> [What needs to be done]: Only the lines below between the ones containing "b; cbn [when]" and "Proof. unfold argint.", inclusive, are to be reproduced, each exactly as it stands.

(Material for the task begins)

(** ** The calls *)

Lemma keeps_id {A} (m : M (kern T U D) A) o Q : keeps (fds_ok o) m (fun _ => fds_ok o) ->
  (forall a s, fds_ok o s -> Q a s) -> keeps (fds_ok o) m Q.
Proof. intros Hm HQ s a s' H E. apply HQ. eapply Hm; eauto. Qed.

(** One step of a program that leaves the references alone. *)
Ltac keep1 :=
  lazymatch goal with
  | |- keeps _ (bind (gets _) _) _ => apply keeps_gets; intros ?
  | |- keeps (fds_ok ?o) (bind _ _) _ => apply (keeps_bind _ (fun _ => fds_ok o)); [|intros ?]
  | |- keeps _ (zoom fs_of _) _ => apply keeps_fs
  | |- keeps _ (zoom proc_user _) _ => apply keeps_user
  | |- keeps _ (zoom (pipe_of _) _) _ => apply keeps_pipe
  | |- keeps _ (zoom dev_of _) _ => apply keeps_dev
  | |- keeps _ begin_op _ => apply keeps_begin
  | |- keeps _ end_op _ => apply keeps_end
  | |- keeps _ (ret _) _ => apply keeps_ret; auto
  | |- keeps _ (gets _) _ => apply keeps_same; intros ? ? ? ?; unfold gets in *; simplify_eq; repeat split
  | |- keeps _ (panic _) _ => apply keeps_panic
  | |- keeps _ (modify (set_file _ (fi_set_off _))) _ => apply keeps_set_file; reflexivity
  | |- keeps _ (when ?b _) _ => destruct b; cbn [when]
  | |- keeps _ (if ?b then _ else _) _ => destruct b
  | |- keeps _ (match ?x with _ => _ end) _ => destruct x
  end.
Ltac keep := repeat (cbv beta; keep1).

Lemma keeps_argraw n o : keeps (fds_ok o) (argraw n) (fun _ => fds_ok o).
Proof. unfold argraw. keep. Qed.
Lemma keeps_argint n o : keeps (fds_ok o) (argint n) (fun _ => fds_ok o).
Proof. unfold argint. apply (keeps_bind _ (fun _ => fds_ok o)); [apply keeps_argraw|]. intros a. keep. Qed.
Lemma keeps_argaddr n o : keeps (fds_ok o) (argaddr n) (fun _ => fds_ok o).
Proof. apply keeps_argraw. Qed.
Lemma keeps_argstr n max o : keeps (fds_ok o) (argstr n max) (fun _ => fds_ok o).
Proof. unfold argstr, fetchstr. apply (keeps_bind _ (fun _ => fds_ok o)); [apply keeps_argaddr|]. intros a. keep. Qed.

(** The file that a descriptor argument names. *)
Lemma keeps_argfd n o : keeps (fds_ok o) (argfd n) (fun a s => fds_ok o s /\
  forall fd f, a = Some (fd, f) -> 0 <= fd < NOFILE /\ k_ofile s fd = f /\ 0 <= f < NFILE).
Proof.
  unfold argfd. apply (keeps_bind _ (fun _ => fds_ok o)); [apply keeps_argint|]. intros fd s a s' H E.
  destruct ((fd <? 0) || (NOFILE <=? fd)) eqn:Eb; [unfold ret in E; simplify_eq; split; [exact H|congruence]|].
  b2p. rewrite bind_gets in E. unfold ret in E. injection E as <- <-. split; [exact H|].
  destruct (Z.eqb_spec (k_ofile s fd) NULL) as [En|En]; [congruence|]. intros fd' f' E. injection E as <- <-.
  split; [lia|]. split; [reflexivity|]. destruct (fd_range _ _ H fd ltac:(lia)); [congruence|assumption].
Qed.

Lemma keeps_filestat f a o : keeps (fds_ok o) (filestat stack wakeups f a) (fun _ => fds_ok o).
Proof. unfold filestat, get_file. keep. Qed.

Lemma keeps_fileread f a n o : keeps (fds_ok o) (fileread devsw wakeups f a n) (fun _ => fds_ok o).
Proof. unfold fileread, get_file. keep. Qed.

Lemma keeps_filewrite_loop fuel f a n o : forall i, keeps (fds_ok o) (filewrite_loop wakeups fuel f a n i) (fun _ => fds_ok o).
Proof.
  induction fuel as [|fuel IH]; intros i; cbn [filewrite_loop]; [intros s r s' _ E; discriminate E|].
  unfold get_file. keep. apply IH.
Qed.

Lemma keeps_filewrite f a n o : keeps (fds_ok o) (filewrite devsw wakeups f a n) (fun _ => fds_ok o).
Proof. unfold filewrite, get_file. keep. apply keeps_filewrite_loop. Qed.

Lemma fds_ok_ext o o' s : (forall f, o f = o' f) -> fds_ok o s -> fds_ok o' s.
Proof. intros E [H1 H2 H3]. split; auto. intros f Hf. rewrite <- E. auto. Qed.

Lemma plus_inv f d o k : plus f d (plus f (- d) o) k = o k.
Proof. unfold plus, upd. rewrite Z.eqb_refl. destruct (Z.eqb_spec k f); subst; lia. Qed.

(Material for the task ends)

> [Written answer]:
  | |- keeps _ (when ?b _) _ => destruct b; cbn [when]
  | |- keeps _ (if ?b then _ else _) _ => destruct b
  | |- keeps _ (match ?x with _ => _ end) _ => destruct x
  end.
Ltac keep := repeat (cbv beta; keep1).

Lemma keeps_argraw n o : keeps (fds_ok o) (argraw n) (fun _ => fds_ok o).
Proof. unfold argraw. keep. Qed.
Lemma keeps_argint n o : keeps (fds_ok o) (argint n) (fun _ => fds_ok o).
Proof. unfold argint. apply (keeps_bind _ (fun _ => fds_ok o)); [apply keeps_argraw|]. intros a. keep. Qed.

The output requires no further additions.